Já com os filhos crescidos, Adelícia continuou a bordar e a passar adiante seu conhecimento. Dia após dia, a bordadeira ensinava a todos que quisessem entender o bordado como técnica de trabalho manual, que liga o campo da criação à estratégia plástica e simbólica da arte, aprimorando seu bordado poético. Assim, depois dos jogos de cama e mesa, desenvolveu sua arte em almofadas, roupas, bolsas e quadros. Hoje, aos 78 anos, continua a bordar intensamente e a auxiliar os derradeiros aprendizes. Sua casa transformou-se em um verdadeiro jardim, colorido e acolhedor, sempre de portas abertas a todos que queiram conhecer seu trabalho ou aprender seu ofício.Humanização da arte
Conhecida e reconhecida em Almenara e região, Dona Adelícia é admirada e respeitada não só pelo conhecimento técnico e artístico, mas também pelo caráter humanitário das atividades que desenvolve e se orgulha por ensinar seu ofício aos interessados em ter uma ocupação. "Como sou vicentina, faço trabalhos com pessoas carentes, e, por ter uma liderança na penitenciária de Almenara, também já apresentei o bordado às detentas. Assim, cada uma com sua arte aprendeu um ofício antes de se reintegrar à sociedade. Durante as aulas, elas faziam almofadas, quadros, panos, uma coisa mais bonita que a outra, então eu acho que o importante é essa ajuda à comunidade", afirma.
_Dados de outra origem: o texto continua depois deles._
(** * The circle trajectory of the Pegasus autopilot

    A shallow embedding of [static_trajectories/src/circle.cpp]: the
    constructor of [autopilot::Circle], which derives a rotation matrix from
    the normal of the circle's plane, and the evaluators [pd], [d_pd],
    [d2_pd], [d3_pd], [d_yaw], [vehicle_speed] and [vd].

    The C++ code computes on [double].  The embedding is written once, over
    an interface of scalar operations, and is read at two instances:

    - [Ideal]: the real numbers, with [M_PI] read as the number pi.  The
      geometric statements (distances, orthogonality, periodicity, the chain
      of derivatives) are statements of exact arithmetic and are proved here.
    - [Binary64]: IEEE 754 double precision, as specified by [SpecFloat]
      with a 53 bit mantissa.  Statements that depend on signed zeros,
      infinities, NaN or the value of a literal are proved here.

    [Circle::yaw] calls [atan2], which is kept abstract: the statements
    about the heading hold for every function in its place.  *)

From Stdlib Require Import ZArith Bool Reals Lra Lia RNsatz.
From Stdlib Require Import Floats.SpecFloat.

Set Implicit Arguments.

(** ** Scalars *)

(** The operations of [double] that the source uses.  [Arith] holds the
    arithmetic of the language, the literals of the source and what Eigen
    needs; [Libm] holds the functions of [<cmath>]. *)
Class Arith (T : Type) := {
  lit_0 : T;                    (* 0.0 and the int literal 0 *)
  lit_1 : T;                    (* 1.0 *)
  lit_2 : T;                    (* the int literal 2, converted *)
  M_PI : T;                     (* the macro M_PI *)
  lit_0_0001 : T;               (* 0.0001 *)
  lit_0_00000001 : T;           (* 0.00000001 *)
  fadd : T -> T -> T;
  fsub : T -> T -> T;
  fmul : T -> T -> T;
  fdiv : T -> T -> T;
  fneg : T -> T;
  fabs : T -> T;                (* std::abs *)
  fsqrt : T -> T;               (* std::sqrt *)
  fgt : T -> T -> bool;         (* a > b *)
  fne : T -> T -> bool;         (* a != b *)
  isfinite : T -> bool          (* std::isfinite *)
}.

Class Libm (T : Type) := {
  fsin : T -> T;                (* sin *)
  fcos : T -> T;                (* cos *)
  fpow : T -> nat -> T          (* std::pow with an integer exponent *)
}.

Declare Scope scalar_scope.
Delimit Scope scalar_scope with S.
Notation "a + b" := (fadd a b) : scalar_scope.
Notation "a - b" := (fsub a b) : scalar_scope.
Notation "a * b" := (fmul a b) : scalar_scope.
Notation "a / b" := (fdiv a b) : scalar_scope.
Notation "- a" := (fneg a) : scalar_scope.

(** ** The fragment of Eigen that the source uses *)

Record Vector3 (T : Type) := Vec3 { vx : T; vy : T; vz : T }.

(** A 3x3 matrix, given by its rows: [rotation_(i,j)] is coefficient [j] of
    row [i]. *)
Record Matrix3 (T : Type) := Mat3 { row0 : Vector3 T; row1 : Vector3 T; row2 : Vector3 T }.

Section Eigen.
Context {T : Type} {A : Arith T}.
Local Open Scope scalar_scope.

Definition vadd (a b : Vector3 T) : Vector3 T :=
  Vec3 (vx a + vx b) (vy a + vy b) (vz a + vz b).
Preocupada em mudar a vida das pessoas ao seu redor, Adelícia acredita que o bordado precisa falar e ser ouvido, para que seja efetiva sua interação, e, para ela, as cores cumprem esse papel. "As cores mudam nossa sensibilidade, comportamento e nos afastam dos problemas. Às vezes, algumas pessoas me falam que estão com depressão, aí eu chamo para bordar, pouco tempo depois elas me dizem que não houve medicamento melhor que ter aprendido a bordar. Isso é muito gratificante, quer dizer, botar cor na vida das pessoas por meio do bordado não tem preço", conclui.

De Minas para o mundo
Em busca da valorização do seu trabalho, Dona Adelicia compartilha sua filosofia de vida com outros artistas e admiradores. No começo de fevereiro, sua obra foi exposta em Belo Horizonte, na Galeria GTO do Sesc Palladium. O projeto Ação Arte Popular e Contemporânea propôs o diálogo entre a obra de Adelícia e cinco artistas contemporâneos, promovendo a aproximação entre a cultura popular e erudita, além de retomar a discussão sobre as fronteiras que dividem esses dois universos e suas interseções, lançando luz sobre os diferentes contextos de manifestação da arte.
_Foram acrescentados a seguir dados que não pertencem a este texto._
Lemma remove_then_register_goes_last_witness :
  let s := run [Register a_bcf; Register b_bcf] initial in
  uploadedFiles (addUploadedFile a_bcf (removeFile (name a_bcf) s))
  = map_delete (name a_bcf) (uploadedFiles s)
    ++ [(name a_bcf, {| file := a_bcf; issues := []; inspected := false |})].
Proof.
  apply (remove_then_register_goes_last a_bcf
           (run [Register a_bcf; Register b_bcf] initial)).
  reflexivity.
Defined.

Example reupload_order :
  map_keys (uploadedFiles
              (run [Register a_bcf; Register b_bcf; Register a_bcf_again]
                 initial)) = ["a.bcf"; "b.bcf"] /\
  map_keys (uploadedFiles
              (run [Register a_bcf; Register b_bcf; Remove "a.bcf";
                    Register a_bcf_again] initial)) = ["b.bcf"; "a.bcf"].
Proof. split; reflexivity. Qed.

(** Two removals can be made in either order. *)
Theorem removeFile_either_order a b s :
  removeFile a (removeFile b s) = removeFile b (removeFile a s).
Proof.
  unfold removeFile. simpl. now rewrite delete_delete.
Qed.

End StoreLaws.

(** ** What the upload page keeps true *)

Module UploadPageLaws.

Import Store UploadPage.

(** The page's derived values:
    [Array.from(uploadedFiles.values())], the sum of the issue counts, and
    whether the "Inspection Complete" panel may show. *)
Definition filesArray (p : Page) : list UploadedFile :=
  map_values (uploadedFiles (store p)).

Definition totalIssues (p : Page) : nat :=
  fold_left (fun sum fd => sum + List.length (issues fd)) (filesArray p) 0.

Definition allInspected (p : Page) : bool :=
  (0 <? List.length (filesArray p))%nat && forallb inspected (filesArray p).

Lemma sum_from (l : list UploadedFile) : forall acc,
  fold_left (fun sum fd => sum + List.length (issues fd)) l acc
  = acc + List.length (List.concat (map issues l)).
Proof.
  induction l as [|fd l IH]; intros acc; simpl; [lia|].
  rewrite IH, length_app. lia.
Qed.

(** The total the upload page shows is the number of entries of the stored
    aggregate (which the issues page shows) whenever the aggregate agrees
    with the registry; issues are counted per archive, never merged. *)
Theorem totalIssues_counts_aggregate p :
  aggregate_fresh (store p) ->
  totalIssues p = List.length (allIssues (store p)).
Proof.
  unfold aggregate_fresh, totalIssues, filesArray. intros ->.
  now rewrite sum_from.
Qed.

Lemma totalIssues_counts_aggregate_witness :
  exists p,
    UploadPage.run [Drop [a_bcf; b_bcf]; Settle 1 (Fulfilled b_issues);
                    Settle 0 (Fulfilled a_issues)] initialPage = Some p /\
    totalIssues p = List.length (allIssues (store p)) /\
    totalIssues p = 5.
Proof.
  eexists. split; [reflexivity|]. split; [|reflexivity].
  apply totalIssues_counts_aggregate. reflexivity.
Defined.

(** *** Invariants of the page *)

Lemma run_invariant (Inv : Page -> Prop) :
  Inv initialPage ->
  (forall e p p', Inv p -> step e p = Some p' -> Inv p') ->
  forall es p', UploadPage.run es initialPage = Some p' -> Inv p'.
Proof.
  intros H0 Hstep es.
  enough (G : forall p p', Inv p -> UploadPage.run es p = Some p' -> Inv p')
    by (intros p'; now apply G).
  induction es as [|e es IH]; intros p p' Hp; simpl.
  - intros H. injection H as <-. exact Hp.
  - destruct (step e p) as [p1|] eqn:E; [|discriminate].
    apply IH. now apply (Hstep e p).
Qed.

Lemma awaiting_accepted files : forall p,
  awaiting (handleFilesAccepted files p) = awaiting p ++ files.
Proof.
  unfold handleFilesAccepted.
  induction files as [|f files IH]; intros p; simpl.
  - now rewrite app_nil_r.
  - rewrite IH. simpl. now rewrite <- app_assoc.
Qed.

Lemma flag_accepted files : forall p,
  files <> [] -> isInspecting (store (handleFilesAccepted files p)) = true.
Proof.
  unfold handleFilesAccepted.
  induction files as [|f files IH]; intros p H; [congruence|]. simpl.
  destruct files as [|g files]; [reflexivity|].
  apply IH. discriminate.
Qed.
Mais que elaborados e modestos traçados num tecido, Dona Adelícia transmite por meio de sua obra toda sua poesia. Cheia de vitalidade e repleta de delicadeza, a bordadeira expressa a leveza de sua essência de vida ao fazer das flores personagens principais do ato de bordar. Seja na representação de buquês, ramalhetes ou arranjos que compõem o bordado estampado nos quadros, a artista parece enxergar por outras perspectivas um mundo mais colorido, enfeitado pelas marcas geométricas, vibrantes, calorosas e aconchegantes do singelo bordado que dá vida ao ambiente mais funesto.
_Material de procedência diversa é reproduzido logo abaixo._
(** C9 (frozen models reject training).  On a frozen model [update] and
    [finalize] raise AssertionError and leave the instance as it was; on a
    trainable model neither raises it. *)
Theorem frozen_rejects_update_and_finalize p features pred true_label lr
    average :
  (is_frozen p = true →
     update features pred true_label lr p = (p, inl AssertionError)
     ∧ finalize average p = (p, inl AssertionError))
  ∧ (is_frozen p = false →
       outcome (update features pred true_label lr p) ≠ inl AssertionError
       ∧ outcome (finalize average p) ≠ inl AssertionError).
Proof.
  split; intros Hf; split.
  - by apply update_frozen.
  - by apply finalize_is_frozen.
  - by apply update_no_assertion.
  - by apply finalize_no_assertion.
Qed.

(** C10 (finalize with no true label).  On a trainable model none of whose
    flags is set, [finalize] returns no model: it raises ValueError, after
    the grow-check.  This is the case after any session without an
    [update] call, and so on a fresh model. *)
Theorem finalize_without_true_label_raises average :
  (∀ p, is_frozen p = false →
        Forall (λ b, b = false) (_true_labels p) →
        finalize average p = (grown p, inl ValueError))
  ∧ (∀ ls min_update calls,
       true_args calls = [] →
       outcome (finalize average
                  (run calls (init (F:=F) ls min_update None None)))
       = inl ValueError).
Proof.
  assert (∀ p, is_frozen p = false →
               Forall (λ b, b = false) (_true_labels p) →
               finalize average p = (grown p, inl ValueError)) as Hgen.
  { intros p Hf Hflags. rewrite finalize_unfrozen by done. cbv zeta.
    rewrite kept_labels_nil; [done|].
    rewrite grown_true_labels. apply Forall_app. split; [done|].
    apply Forall_replicate. done. }
  split; [done|]. intros ls min_update calls Hno.
  rewrite Hgen; [done|by rewrite run_is_frozen|].
  apply Forall_forall. intros b Hb.
  apply list_elem_of_lookup in Hb as [i Hi].
  destruct b; [|done].
  apply run_flags in Hi as [Hi|Hi].
  - simpl in Hi. by apply lookup_replicate in Hi as [? _].
  - rewrite Hno in Hi. by apply elem_of_nil in Hi.
Qed.
End Claims.

(** ** The scenario and the rules of [update] and [score] *)

(** C3 (the update rule).  On a well-formed trainable model and label
    positions in range, [update] returns and increments [_update_index]
    once.  Every feature named with a non-zero value receives exactly the
    two calls of [feature_updates], both at the new [_update_index]:
    [learning_rate * value] is added to the true label's weight, then
    [-learning_rate * value] to the predicted label's; other features are
    left as the grow-check leaves them.  The counter of a trainable model
    is incremented once even when the call raises.  In the scenario the
    first call leaves the weights [-1.0, 1.0] for f1. *)
Theorem update_rule :
  (∀ (F : Type) (S : Scalar F) (p : Perceptron.t F) features pred true_label
     lr,
     Perceptron.wf p → Perceptron.is_frozen p = false →
     (pred < Perceptron.num_labels p)%nat →
     (true_label < Perceptron.num_labels p)%nat →
     NoDup features.*1 →
     ∃ p', Perceptron.update features pred true_label lr p = (p', inr tt)
       ∧ Perceptron._update_index p'
         = (Perceptron._update_index p + 1)%Z
       ∧ (∀ f v, (f, v) ∈ features → truthy v = true →
            let w0 := default (FeatureWeights.init (Perceptron.num_labels p))
                        (Perceptron.weights (Perceptron.grown p) !! f) in
            ∃ w', Perceptron.weights p' !! f = Some w'
              ∧ Perceptron.feature_updates pred true_label lr v
                  (Perceptron._update_index p') w0 = (w', inr tt)
              ∧ FeatureWeights.weights w' =
                  alter (λ x, fadd x (fmul (fneg lr) v)) pred
                    (alter (λ x, fadd x (fmul lr v)) true_label
                       (FeatureWeights.weights w0))
              ∧ FeatureWeights.update_count w'
                = (FeatureWeights.update_count w0 + 2)%Z)
       ∧ (∀ f, (∀ v, (f, v) ∈ features → truthy v = false) →
            Perceptron.weights p' !! f
            = Perceptron.weights (Perceptron.grown p) !! f))
  ∧ (∀ (F : Type) (S : Scalar F) (p : Perceptron.t F) features pred
       true_label lr,
       Perceptron.is_frozen p = false →
       Perceptron._update_index
         (state_of (Perceptron.update features pred true_label lr p))
       = (Perceptron._update_index p + 1)%Z)
  ∧ FeatureWeights.weights
      <$> Perceptron.weights Scenario.after_first !! "f1"%string
    = Some [(-1)%float; 1%float].
Proof.
  split_and!.
  - intros F S p features pred true_label lr.
    apply update_returns_effect.
  - intros F S p features pred true_label lr.
    apply update_index_incremented.
  - vm_compute. reflexivity.
Qed.

(** The general rule of C3 at the first call of the scenario. *)
Lemma update_rule_witness :
  ∃ p', Perceptron.update Scenario.f1 0 1 1%float Scenario.start
        = (p', inr tt)
    ∧ Perceptron._update_index p' = 1%Z.
Proof.
  destruct (proj1 update_rule float _ Scenario.start Scenario.f1 0%nat 1%nat
              1%float) as (p' & Hrun & Hidx & _).
  - apply wf_init.
  - reflexivity.
  - vm_compute. lia.
  - vm_compute. lia.
  - apply NoDup_singleton.
  - exists p'. split; [exact Hrun|exact Hidx].
Defined.

(** C8 (the min-update filter of [score]).  On a trainable model the
    features stored with [update_count < _min_update] contribute nothing:
    one of them leaves the running scores as they are, and the call gives
    what it gives on the vector without them.  On a frozen model a stored
    feature of non-zero value always contributes, and the scores do not
    depend on counts or threshold.  In the scenario, after the two calls,
    [score({"f1": 1.0})] is [{0: -1.0, 1: 1.0}]. *)
Theorem score_min_update_filter :
  (∀ (F : Type) (S : Scalar F) (p : Perceptron.t F) features scores f v,
     Perceptron.is_frozen p = false →
     (Perceptron.below_min_update p f = true →
      Perceptron.score_feature p scores (f, v) = inr scores)
     ∧ Perceptron.score
         (filter (λ fv, Perceptron.below_min_update p fv.1 = false) features)
         p
       = Perceptron.score features p)
  ∧ (∀ (F : Type) (S : Scalar F) (p p' : Perceptron.t F) features scores f v
       w,
       Perceptron.is_frozen p = true →
       (truthy v = true → Perceptron.weights p !! f = Some w →
        Perceptron.score_feature p scores (f, v)
        = Perceptron.iadd_broadcast scores
            (map (fmul v) (FeatureWeights.weights w)))
       ∧ (Perceptron.is_frozen p' = true →
          Perceptron.num_labels p = Perceptron.num_labels p' →
          Perceptron._label_indices p = Perceptron._label_indices p' →
          (∀ g, FeatureWeights.weights <$> Perceptron.weights p !! g
                = FeatureWeights.weights <$> Perceptron.weights p' !! g) →
          outcome (Perceptron.score features p)
          = outcome (Perceptron.score features p')))
  ∧ outcome (Perceptron.score Scenario.f1 Scenario.after_second)
    = inr (<[1%nat := 1%float]> (<[0%nat := (-1)%float]> ∅)).
Proof.
  split_and!.
  - intros F S p features scores f v Hf. split.
    + intros Hb. by apply score_feature_below.
    + by apply score_filters_below.
  - intros F S p p' features scores f v w Hf. split.
    + intros Hv Hw. by apply score_feature_frozen.
    + intros Hf' Hn Hi Hw. by apply score_frozen_reads_weights.
  - vm_compute. reflexivity.
Qed.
Através da arte de bordar, Dona Adelícia possui as características do povo acostumado a utilizar os recursos ao seu redor para garantir seu sustento. Com destreza e perserverança, Adelícia é mais uma mineira que acredita no trabalho árduo de hoje em prol da conquista do amanhã, representante legítima da cultura e da história que é passada de pai para filho há séculos. Pelas mãos da mestre popular, arte e vida se misturam, representando as relações socias e afetivas do seu mundo repleto de cores e flores, ponto a ponto, revelando a singularidade dos jardins de Adelícia.